Department of Geography, School of Environment, Education and Development (SEED), University of Manchester, Arthur Lewis building (1st Floor), Oxford Road, Manchester M13 9PL, United Kingdom; Centre for Diet and Activity Research (CEDAR), MRC Epidemiology Unit, University of Cambridge, Clifford Allbutt Building, CB2 0AH, Cambridge, United Kingdom.
Department of Geography, School of Environment, Education and Development (SEED), University of Manchester, Arthur Lewis building (1st Floor), Oxford Road, Manchester M13 9PL, United Kingdom.
Sci Total Environ. 2021 Feb 10;755(Pt 1):143050. doi: 10.1016/j.scitotenv.2020.143050. Epub 2020 Oct 16.
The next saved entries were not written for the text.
Lemma pages_partition_the_documents_witness :
  concat (map (fun i => listing_files
                          (snd (app Sample.toy_pdf Sample.env0 (Scenario.page_req i)
                                    Sample.st_alice_15)))
              (seq 0 2))
  = firstn (2 * Z.to_nat 10) (scanned Sample.env0 Sample.st_alice_15 1%N) /\
  scanned Sample.env0 Sample.st_alice_15 1%N ≡ₚ documents_of Sample.st_alice_15 1%N /\
  (Z.of_nat (length (documents_of Sample.st_alice_15 1%N)) <= Z.of_nat 2 * 10 ->
   concat (map (fun i => listing_files
                           (snd (app Sample.toy_pdf Sample.env0 (Scenario.page_req i)
                                     Sample.st_alice_15)))
               (seq 0 2))
   = scanned Sample.env0 Sample.st_alice_15 1%N).
Proof.
  apply (pages_partition_the_documents Sample.toy_pdf Sample.env0 Scenario.page_req
           Sample.alice_id 1%N Sample.st_alice_15 10 2).
  - reflexivity.
  - reflexivity.
  - reflexivity.
  - lia.
  - vm_compute. discriminate.
  - intros i Hi. destruct i as [|[|i]]; [| |lia]; repeat split.
Defined.

Lemma stored_name_identifies_upload_witness :
  Multer.storage_filename Sample.env0 Sample.pdf_part = "1700000000000-a.pdf" /\
  now Sample.env0 = now Sample.env_user_save_fails /\
  part_originalname Sample.pdf_part = part_originalname Sample.pdf_part.
Proof.
  split; [reflexivity|].
  apply (stored_name_identifies_upload Sample.env0 Sample.env_user_save_fails
           Sample.pdf_part Sample.pdf_part).
  - vm_compute. discriminate.
  - vm_compute. discriminate.
  - reflexivity.
Defined.

Lemma accepted_upload_stays_staged_witness :
  uploads (fst (app Sample.toy_pdf Sample.env0
                    (Sample.upload Sample.bob_id Sample.broken_part) Sample.st_alice))
  = <[Multer.destination ++ Multer.storage_filename Sample.env0 Sample.broken_part
      := part_content Sample.broken_part]> (uploads Sample.st_alice).
Proof.
  apply (accepted_upload_stays_staged Sample.toy_pdf Sample.env0
           (Sample.upload Sample.bob_id Sample.broken_part)
           (Some Sample.bob_id) Sample.broken_part Sample.st_alice).
  - solve_upload.
  - solve_accepted.
Defined.

Lemma created_user_is_read_back_witness :
  exists u,
    snd Scenario.bob_created = status_json 201 (BUser u) /\
    user_id u = 2%N /\ name u = "Bob" /\ files u = [] /\
    Users (fst Scenario.bob_created) = (Users Sample.st_alice ++ [u])%list /\
    (Mongoose.castObjectId Scenario.file_2 = Some 2%N ->
     snd (app Sample.toy_pdf Sample.env0 (Scenario.get_user_req Scenario.file_2)
              (fst Scenario.bob_created))
     = json (BUserPopulated u
               (omap (fun oid => Mongoose.find_file oid (Files Sample.st_alice)) []))).
Proof.
  apply (created_user_is_read_back Sample.toy_pdf Sample.env0
           (Scenario.create_user_req (Form (Scenario.named "Bob"))) "Bob" [] 2%N
           Sample.st_alice Sample.env0
           (Scenario.get_user_req Scenario.file_2) Scenario.file_2).
  - split; reflexivity.
  - split; [reflexivity|]. split; [discriminate|reflexivity].
  - reflexivity.
  - reflexivity.
  - reflexivity.
  - split; reflexivity.
  - reflexivity.
  - reflexivity.
Defined.

Lemma invalid_user_is_refused_witness :
  snd (app Sample.toy_pdf Sample.env0 (Scenario.create_user_req Scenario.alice_again)
           Sample.st_alice)
  = status_json 400 (BError "Failed to create user") /\
  Users (fst (app Sample.toy_pdf Sample.env0
                  (Scenario.create_user_req Scenario.alice_again)
                  Sample.st_alice)) = Users Sample.st_alice /\
  Files (fst (app Sample.toy_pdf Sample.env0
                  (Scenario.create_user_req Scenario.alice_again)
                  Sample.st_alice)) = Files Sample.st_alice.
Proof.
  apply (invalid_user_is_refused Sample.toy_pdf Sample.env0
           (Scenario.create_user_req Scenario.alice_again) Sample.st_alice).
  - split; reflexivity.
  - right. right. right. vm_compute. discriminate.
Defined.

Lemma deleted_user_is_gone_witness :
  snd Scenario.alice_deleted = json (BMessage "User deleted successfully") /\
  Mongoose.find_user 1%N (Users (fst Scenario.alice_deleted)) = None /\
  (forall o, o <> 1%N ->
     Mongoose.find_user o (Users (fst Scenario.alice_deleted))
     = Mongoose.find_user o (Users Sample.st_alice_15)) /\
  Files (fst Scenario.alice_deleted) = Files Sample.st_alice_15.
Proof.
  apply (deleted_user_is_gone Sample.toy_pdf Sample.env0
           (Scenario.delete_user_req Sample.alice_id) Sample.alice_id 1%N
           (mkUser 1%N "Alice" [2; 3; 4; 5; 6; 7; 8; 9; 10; 11; 12; 13; 14; 15; 16]%N)
           Sample.st_alice_15).
  - exact st_alice_15_reachable.
  - split; reflexivity.
  - reflexivity.
  - vm_compute. reflexivity.
  - reflexivity.
Defined.

Lemma delete_of_unknown_user_changes_nothing_witness :
  app Sample.toy_pdf Sample.env0 (Scenario.delete_user_req Sample.bob_id) Sample.st_alice
  = (Sample.st_alice, status_json 404 (BError "User not found")).
Proof.
  apply (delete_of_unknown_user_changes_nothing Sample.toy_pdf Sample.env0
           (Scenario.delete_user_req Sample.bob_id) Sample.bob_id 255%N Sample.st_alice).
  - split; reflexivity.
  - reflexivity.
  - reflexivity.
  - reflexivity.
Defined.

Lemma document_of_deleted_owner_is_orphaned_witness :
  snd (app Sample.toy_pdf Sample.env0 (Scenario.get_file_req Scenario.file_2)
           (fst Scenario.alice_deleted))
  = json (BFilePopulated (document_of Sample.env0 Sample.pdf_part 2%N 1 1%N) None).
Proof.
  apply (document_of_deleted_owner_is_orphaned Sample.toy_pdf Sample.env0
           (Scenario.delete_user_req Sample.alice_id) Sample.alice_id 1%N
           (mkUser 1%N "Alice" [2; 3; 4; 5; 6; 7; 8; 9; 10; 11; 12; 13; 14; 15; 16]%N)
           Sample.st_alice_15 Sample.env0
           (Scenario.get_file_req Scenario.file_2) Scenario.file_2 2%N).
  - exact st_alice_15_reachable.
  - split; reflexivity.
  - reflexivity.
  - vm_compute. reflexivity.
  - reflexivity.
  - split; reflexivity.
  - reflexivity.
  - vm_compute. reflexivity.
  - reflexivity.
  - reflexivity.
  - reflexivity.
Defined.

Lemma owner_view_shows_new_document_witness :
  exists s f owner,
    Some Sample.alice_id = Some s /\
    body (snd Scenario.uploaded) = BFile f /\
    owner_of Sample.st_alice (Some Sample.alice_id) = Some owner /\
    (is_get_user (Scenario.get_user_req Sample.alice_id) s ->
     snd (app Sample.toy_pdf Sample.env0 (Scenario.get_user_req Sample.alice_id)
              (fst Scenario.uploaded))
     = json (BUserPopulated (linked owner f)
               (omap (fun oid => Mongoose.find_file oid (Files Sample.st_alice))
                     (files owner) ++ [f]))).
Proof.
  apply (owner_view_shows_new_document Sample.toy_pdf Sample.env0
           (Sample.upload Sample.alice_id Sample.pdf_part)
           (Some Sample.alice_id) (Some Sample.pdf_part) Sample.st_alice
           Sample.env0 (Scenario.get_user_req Sample.alice_id)).
  - exact st_alice_reachable.
  - exact (uploads_by_alice_unlisted 0).
  - solve_upload.
  - reflexivity.
  - reflexivity.
  - reflexivity.
Defined.
(** * Job Hunter: a shallow embedding of [job_hunter.py]

    The development follows the source file section by section: text
    helpers and the keyword matcher, the provider item normalisation, the
    SQLite store, the digest rendering, the notifier and the run cycle.

    Conventions of the embedding.
    - Python [str] values are Rocq [string]s, read as UTF-8 bytes.  Case
      folding, whitespace and word characters are those of the ASCII range,
      which is where the configured keywords and patterns live.
    - Python [int] is [Z]; wall-clock seconds and the two hour settings,
      floats in the source, are exact rationals ([Q]): float arithmetic is
      taken without rounding.  What is kept of the float format is its
      range: an [int] too large for a float raises [OverflowError] where the
      source mixes the two.
    - Exceptions are values of [exn]; a computation that may raise returns a
      [result]. *)

From Stdlib Require Import ZArith QArith Qround List String Ascii Bool Lia.
From Stdlib Require Import Permutation Sorted DecimalString.
Import ListNotations.

Local Open Scope string_scope.
Local Open Scope Z_scope.

(* ------------------------------------------------------------------ *)
(** ** Text helpers *)

Module Text.

Definition chr (n : nat) : ascii := ascii_of_nat n.

Definition code (c : ascii) : nat := nat_of_ascii c.

Definition between (lo hi : nat) (c : ascii) : bool :=
  (Nat.leb lo (code c) && Nat.leb (code c) hi)%bool.

Definition is_upper : ascii -> bool := between 65 90.
Definition is_lower : ascii -> bool := between 97 122.
Definition is_digit : ascii -> bool := between 48 57.

(** [str.isspace] and the pattern class [\s] on the ASCII range. *)
Definition is_space (c : ascii) : bool :=
  (between 9 13 c || between 28 32 c)%bool.

(** The pattern class [\w] on the ASCII range. *)
Definition is_word (c : ascii) : bool :=
  (is_upper c || is_lower c || is_digit c || Nat.eqb (code c) 95)%bool.

Definition lower_char (c : ascii) : ascii :=
  if is_upper c then chr (code c + 32) else c.

(** [s.lower()] *)
Fixpoint lower (s : string) : string :=
  match s with
  | EmptyString => EmptyString
  | String c s' => String (lower_char c) (lower s')
  end.

(** [needle in hay] *)
Fixpoint contains (needle hay : string) : bool :=
  (String.prefix needle hay ||
   match hay with
   | EmptyString => false
   | String _ hay' => contains needle hay'
   end)%bool.

Fixpoint lstrip (s : string) : string :=
  match s with
  | String c s' => if is_space c then lstrip s' else s
  | EmptyString => EmptyString
  end.

Fixpoint rstrip (s : string) : string :=
  match s with
  | EmptyString => EmptyString
  | String c s' =>
      match rstrip s' with
      | EmptyString => if is_space c then EmptyString else String c EmptyString
      | t => String c t
      end
  end.

(** [s.strip()] *)
Definition strip (s : string) : string := rstrip (lstrip s).

(** [sep.join(parts)] *)
Fixpoint join (sep : string) (parts : list string) : string :=
  match parts with
  | [] => ""
  | [p] => p
  | p :: ps => p ++ sep ++ join sep ps
  end.

End Text.
(** While the gateway does not open, the reconnects scheduled wait
    1000·2^k ms for k counting up from the attempts already made, never
    longer than 16 s (the 30 s cap is out of reach), and there are never
    more of them than the attempts left up to five, whatever else
    happens: closes, errors, messages, failed gateway look-ups, timers,
    forced updates, [stop]. *)
Theorem reconnects_double_and_stop_at_five m evs :
  Manager.maxReconnectAttempts m = 5 →
  0 <= Manager.reconnectAttempts m <= 5 →
  Forall (λ ev, ev ≠ SocketOpen) evs →
  let delays := reconnect_delays (on_events m evs).2 in
  delays
  = (λ k, 1000 * 2 ^ (Manager.reconnectAttempts m + Z.of_nat k))
      <$> seq 0 (length delays)
  ∧ Manager.reconnectAttempts m + Z.of_nat (length delays) <= 5
  ∧ Forall (λ d, 1000 <= d <= 16000) delays.
Proof.
  intros Hmax Hatt Hevs. cbn zeta.
  set (a0 := Manager.reconnectAttempts m).
  assert (Hgen : ∀ evs acc,
    Forall (λ ev, ev ≠ SocketOpen) evs →
    Manager.maxReconnectAttempts acc.1 = 5 →
    (Manager.reconnectAttempts acc.1
     = a0 + Z.of_nat (length (reconnect_delays acc.2))
     ∨ Manager.reconnectAttempts acc.1 = 5) →
    a0 + Z.of_nat (length (reconnect_delays acc.2)) <= 5 →
    reconnect_delays acc.2
    = (λ k, 1000 * 2 ^ (a0 + Z.of_nat k))
        <$> seq 0 (length (reconnect_delays acc.2)) →
    let res :=
      fold_left
        (λ acc ev, let '(m', acts) := on_event acc.1 ev in (m', acc.2 ++ acts))
        evs acc in
    reconnect_delays res.2
    = (λ k, 1000 * 2 ^ (a0 + Z.of_nat k))
        <$> seq 0 (length (reconnect_delays res.2))
    ∧ a0 + Z.of_nat (length (reconnect_delays res.2)) <= 5).
  { clear Hevs evs. induction evs as [|ev evs IH];
      intros [m0 acts0] Hevs H5 Hcnt Hle Hfmt; cbn zeta; [simpl; auto|].
    apply Forall_cons in Hevs as [Hev Hevs].
    cbn [fold_left fst snd] in *.
    assert (Ha0 : 0 <= Manager.reconnectAttempts m0 <= 5)
      by (unfold a0 in *; lia).
    destruct (on_event_reconnect m0 ev Hev H5 Ha0) as (H5' & Hstep).
    destruct (on_event m0 ev) as [m1 acts1]. cbn [fst snd] in *.
    assert (Happ : reconnect_delays (acts0 ++ acts1)
                   = reconnect_delays acts0 ++ reconnect_delays acts1)
      by (unfold reconnect_delays; apply flat_map_app).
    apply IH; cbn [fst snd]; [exact Hevs|exact H5'|..]; rewrite Happ.
    - destruct Hstep as [[Hs ->]|[(Hlt & Hs & ->)|[Hs ->]]];
        rewrite ?app_nil_r, ?length_app; simpl; lia.
    - destruct Hstep as [[Hs ->]|[(Hlt & Hs & ->)|[Hs ->]]];
        rewrite ?app_nil_r, ?length_app; simpl; lia.
    - destruct Hstep as [[Hs ->]|[(Hlt & Hs & ->)|[Hs ->]]];
        rewrite ?app_nil_r; try exact Hfmt.
      rewrite length_app. simpl.
      rewrite Nat.add_1_r, seq_S, fmap_app, <- Hfmt. simpl.
      do 4 f_equal. lia. }
  destruct (Hgen evs (m, []) Hevs Hmax) as [Hfmt Hle];
    [left; simpl; lia|simpl; lia|reflexivity|].
  unfold on_events. split; [exact Hfmt|]. split; [exact Hle|].
  rewrite Hfmt. apply Forall_fmap, Forall_forall. intros k Hk.
  apply elem_of_seq in Hk. simpl.
  assert (Hk' : a0 + Z.of_nat k = 0 ∨ a0 + Z.of_nat k = 1
                ∨ a0 + Z.of_nat k = 2 ∨ a0 + Z.of_nat k = 3
                ∨ a0 + Z.of_nat k = 4) by (unfold a0 in *; lia).
  destruct Hk' as [->|[->|[->|[->| ->]]]]; vm_compute; split; discriminate.
Qed.

Lemma reconnects_double_and_stop_at_five_witness :
  reconnect_delays (on_events new_manager ex_outage).2
  = [1000; 2000; 4000; 8000; 16000]
  ∧ let delays := reconnect_delays (on_events new_manager ex_outage).2 in
    delays
    = (λ k, 1000 * 2 ^ (Manager.reconnectAttempts new_manager + Z.of_nat k))
        <$> seq 0 (length delays)
    ∧ Manager.reconnectAttempts new_manager + Z.of_nat (length delays) <= 5
    ∧ Forall (λ d, 1000 <= d <= 16000) delays.
Proof.
  split; [vm_compute; reflexivity|].
  apply (reconnects_double_and_stop_at_five new_manager ex_outage).
  - reflexivity.
  - vm_compute. split; discriminate.
  - repeat constructor; discriminate.
Defined.

(** The presence is only written when the count moved: a second
    [updateStatus] with the same count sends nothing and changes
    nothing, whereas a forced update on a connected, open socket always
    writes the presence for the count it is given and remembers it. *)
Theorem presence_follows_the_count guild count m :
  updateStatus guild count (updateStatus guild count m).1
  = ((updateStatus guild count m).1, [])
  ∧ (Manager.isConnected m = true → Manager.ws m = Some OPEN →
     ∀ c, count = Some c →
       ∃ acts state,
         (forceStatusUpdate guild count m).2
         = SendPresence (statusText c) state :: acts
         ∧ Manager.lastCount (forceStatusUpdate guild count m).1
           = Some c).
Proof.
  split.
  - unfold updateStatus.
    destruct (Manager.isConnected m) eqn:Hc; simpl; rewrite ?Hc;
      [|reflexivity].
    destruct (Manager.ws m) as [[]|] eqn:Hw; simpl; rewrite ?Hc, ?Hw;
      try reflexivity.
    destruct count as [c|]; simpl; rewrite ?Hc, ?Hw; [|reflexivity].
    destruct (match Manager.lastCount m with Some _ => _ | None => _ end)
      eqn:Hl; simpl; rewrite ?Hc, ?Hw, ?Hl, ?Nat.eqb_refl; reflexivity.
  - intros Hc Hw c ->. unfold forceStatusUpdate, updateStatus.
    rewrite Hc. simpl. rewrite Hw. simpl. eauto.
Qed.

Lemma presence_follows_the_count_witness :
  let m := (on_events new_manager ex_connected).1 in
  Manager.isConnected m = true ∧ Manager.ws m = Some OPEN
  ∧ ∃ acts state,
      (forceStatusUpdate true (Some 3%nat) m).2
      = SendPresence "3 Active Subscriptions" state :: acts
      ∧ Manager.lastCount (forceStatusUpdate true (Some 3%nat) m).1
        = Some 3%nat.
Proof.
  split; [reflexivity|]. split; [reflexivity|].
  exact (proj2 (presence_follows_the_count true (Some 3%nat)
                  (on_events new_manager ex_connected).1)
           eq_refl eq_refl 3%nat eq_refl).
Defined.

(** ** Balance initialisation and login *)

Lemma ensure_balance_keeps d now id st u b :
  balance_of st u = Some b → balance_of (ensure_balance d now id st) u = Some b.
Proof.
  unfold balance_of, ensure_balance. intros Hb.
  destruct (users st !! id) as [user|] eqn:Hid; [|exact Hb].
  destruct (User.vv_balance user) as [b'|] eqn:Hb'; [exact Hb|].
  simpl. rewrite lookup_alter. case_decide as Hd; [|exact Hb].
  subst id. rewrite Hid in Hb. simpl in Hb. congruence.
Qed.

Lemma login_balance d now id name st :
  balance_of (login d now id name st) id
  = Some (default d (balance_of st id)).
Proof.
  unfold balance_of, login. simpl.
  destruct (users st !! id) as [user|] eqn:Hu; simpl;
    rewrite lookup_insert_eq; simpl; [|reflexivity].
  destruct (User.vv_balance user); reflexivity.
Qed.

Lemma login_keeps d now id name st u b :
  balance_of st u = Some b → balance_of (login d now id name st) u = Some b.
Proof.
  intros Hb. destruct (decide (id = u)) as [->|Hne].
  - rewrite login_balance, Hb. reflexivity.
  - unfold balance_of, login in *. simpl.
    destruct (users st !! id); simpl; rewrite lookup_insert_ne by exact Hne;
      exact Hb.
Qed.


(** Logins, page views and the middleware never change a balance that is
    stored, be it zero or negative: they only ever fill in a missing
    one. *)
Theorem visits_keep_stored_balances parsed parsedInt st vs u b :
  balance_of st u = Some b →
  balance_of (fold_left (visit parsed parsedInt) vs st) u = Some b.
Proof.
  revert st. induction vs as [|v vs IH]; intros st Hb; [exact Hb|].
  simpl. apply IH. destruct v; simpl.
  - apply login_keeps. exact Hb.
  - do 2 apply ensure_balance_keeps. exact Hb.
  - apply ensure_balance_keeps. exact Hb.
Qed.

Lemma visits_keep_stored_balances_witness :
  balance_of
    (fold_left (visit (Some 0%Q) (Some 250))
       [Login 5000 "u1" "alice2"; PageView 6000 "u1"; AnyRequest 6500 "u1";
        Login 7000 "u2" "bob"]
       (ex_state 0))
    "u1"
  = Some 0%Q.
Proof.
  apply (visits_keep_stored_balances (Some 0%Q) (Some 250) (ex_state 0)).
  reflexivity.
Defined.



(** ** Statistics *)

Lemma sumQ_Permutation l1 l2 : l1 ≡ₚ l2 → (sumQ l1 == sumQ l2)%Q.
Proof.
  induction 1 as [|x l1 l2 _ IH|x y l|l1 l2 l3 _ IH1 _ IH2];
    unfold sumQ in *; cbn [foldr].
  - reflexivity.
  - rewrite IH. reflexivity.
  - lra.
  - rewrite IH1. exact IH2.
Qed.

Lemma revenue_is_sum now st :
  (total_revenue_vv (getSubscriptionStats now st)
   == sumQ ((λ kv, Txn.final_price_vv kv.2) <$> map_to_list (transactions st)))%Q.
Proof.
  unfold getSubscriptionStats, revenue_groups. simpl.
  destruct (map_to_list (transactions st)) as [|kv l]; [reflexivity|].
  cbn [head js_or].
  destruct (Qeq_bool _ 0) eqn:E; [|reflexivity].
  apply Qeq_bool_eq in E. rewrite E. reflexivity.
Qed.

Lemma purchase_txn_logs_price now u plan price key st r st' :
  purchase_txn now u plan price key st = inr (r, st') →
  Txn.final_price_vv (res_transaction r) = price.
Proof.
  unfold purchase_txn.
  destruct (users st !! u) as [user|]; [|discriminate].
  destruct (Qltb _ price); [discriminate|].
  unfold insert_transaction. simpl.
  destruct (find_one (renewable u now) (subscriptions st)) as [[sid s]|];
    simpl;
    (destruct (find_one (has_key key) (transactions st)); [discriminate|]);
    intros [= <- <-]; reflexivity.
Qed.

(** The revenue total of the statistics counts a purchase only while its
    record is in the log: a committed purchase raises the total by the
    price paid, and the deferred clean-up of that record takes the price
    out of the total again. *)
Theorem revenue_forgets_cleaned_purchases plans now now' u planId key st r st' :
  purchaseSubscription plans now u planId key st = (inr r, st') →
  (total_revenue_vv (getSubscriptionStats now' st')
   == total_revenue_vv (getSubscriptionStats now' st) + res_finalPrice r
   ∧ total_revenue_vv
       (getSubscriptionStats now'
          (cleanup_transaction (res_transaction_id r) st'))
     == total_revenue_vv (getSubscriptionStats now' st))%Q.
Proof.
  intros H. destruct (purchase_inr _ _ _ _ _ _ _ _ H) as (plan & _ & Htxn).
  pose proof (purchase_txn_logs_price _ _ _ _ _ _ _ _ Htxn) as Hprice.
  destruct (purchase_txn_inr _ _ _ _ _ _ _ _ Htxn)
    as (Hfp & _ & _ & _ & Hfresh & _ & Htx).
  split.
  - rewrite !revenue_is_sum, Htx.
    rewrite (sumQ_Permutation _ _
               (fmap_Permutation _ _ _ (map_to_list_insert _ _ _ Hfresh))).
    unfold sumQ. cbn [fmap list_fmap foldr snd]. rewrite Hprice, Hfp. lra.
  - rewrite !revenue_is_sum. unfold cleanup_transaction. simpl.
    rewrite Htx, delete_insert_id by exact Hfresh. reflexivity.
Qed.

Lemma revenue_forgets_cleaned_purchases_witness :
  ∃ r st',
    purchaseSubscription ex_plans 1000 "u1" "basic" "k-1" (ex_state 500)
    = (inr r, st')
    ∧ (total_revenue_vv (getSubscriptionStats 2000 st')
       == total_revenue_vv (getSubscriptionStats 2000 (ex_state 500))
          + res_finalPrice r
       ∧ total_revenue_vv
           (getSubscriptionStats 2000
              (cleanup_transaction (res_transaction_id r) st'))
         == total_revenue_vv (getSubscriptionStats 2000 (ex_state 500)))%Q.
Proof.
  eexists _, _. split; [vm_compute; reflexivity|].
  apply (revenue_forgets_cleaned_purchases ex_plans 1000 2000 "u1" "basic"
           "k-1" (ex_state 500)).
  vm_compute. reflexivity.
Defined.

(** ** Upcoming expiries *)

Lemma ceil_div_bounds a b n :
  0 < b → 0 < a ≤ n * b → 1 ≤ ceil_div a b ≤ n.
Proof.
  intros Hb [Ha Hn]. unfold ceil_div.
  pose proof (Z.div_mod (- a) b ltac:(lia)) as Hd.
  pose proof (Z.mod_pos_bound (- a) b Hb) as Hm.
  split; nia.
Qed.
The visibility of natural greenness is associated with several health benefits along multiple pathways, including stress recovery and attention restoration mechanisms. However, existing methodologies are inadequate for capturing eye-level greenness visibility exposure at high spatial resolutions for observers located on the ground. As a response, we developed an innovative methodological approach to model and map eye-level greenness visibility exposure for 5 m interval locations within a large study area. We used multi-source spatial data and applied viewshed analysis in conjunction with a distance decay model to compute a novel Viewshed Greenness Visibility Index (VGVI) at more than 86 million observer locations. We compared our eye-level visibility exposure map with traditional top-down greenness exposure metrics such as Normalised Differential Vegetation Index (NDVI) and a Street view based Green View Index (SGVI). Furthermore, we compared greenness visibility at street-only locations with total neighbourhood greenness visibility. We found strong to moderate correlations (r = 0.65-0.42, p < 0.05) between greenness visibility and mean NDVI, with a decreasing trend in correlation strength at increasing buffer distances from observer locations. Our findings suggest that top-down and eye-level measurements of greenness are two distinct metrics for assessing greenness exposure. Additionally, VGVI showed a strong correlation (r = 0.481, p < 0.01) with SGVI. Although the new VGVI has good agreement with existing street view based measures, we found that street-only greenness visibility values are not wholly representative of total neighbourhood visibility due to the under-representation of visible greenness in locations such as backyards and community parks. Our new methodology overcomes such underestimations, is easily transferable, and offers a computationally efficient approach to assessing eye-level greenness exposure.
自然绿色度的可见性与多种健康益处相关,包括压力恢复和注意力恢复机制。然而,现有的方法学不足以在高空间分辨率下捕捉位于地面的观察者的眼平绿色度可见度暴露。作为回应,我们开发了一种创新的方法学方法来模拟和绘制大型研究区域内 5 米间隔位置的眼平绿色度可见度暴露。我们使用多源空间数据,并结合视域分析和距离衰减模型来计算超过 8600 万个观察者位置的新型视域绿色度可见度指数 (VGVI)。我们将我们的眼平可见度暴露图与传统的自上而下的绿色度暴露指标(归一化差异植被指数 (NDVI) 和基于街景的绿色视图指数 (SGVI))进行了比较。此外,我们比较了仅街道位置的绿色度可见度与整个邻里的绿色度可见度。我们发现绿色度可见度与平均 NDVI 之间存在强到中度相关性(r=0.65-0.42,p<0.05),随着观察者位置缓冲区距离的增加,相关性强度呈下降趋势。我们的研究结果表明,自上而下和眼平的绿色度测量是评估绿色度暴露的两个不同指标。此外,VGVI 与 SGVI 显示出很强的相关性(r=0.481,p<0.01)。尽管新的 VGVI 与现有的基于街景的测量方法具有良好的一致性,但我们发现由于后院和社区公园等位置的可见绿色度代表性不足,仅街道绿色度可见度值不能完全代表整个邻里的可见度。我们的新方法克服了这种低估,易于转移,并提供了一种计算效率高的方法来评估眼平绿色度暴露。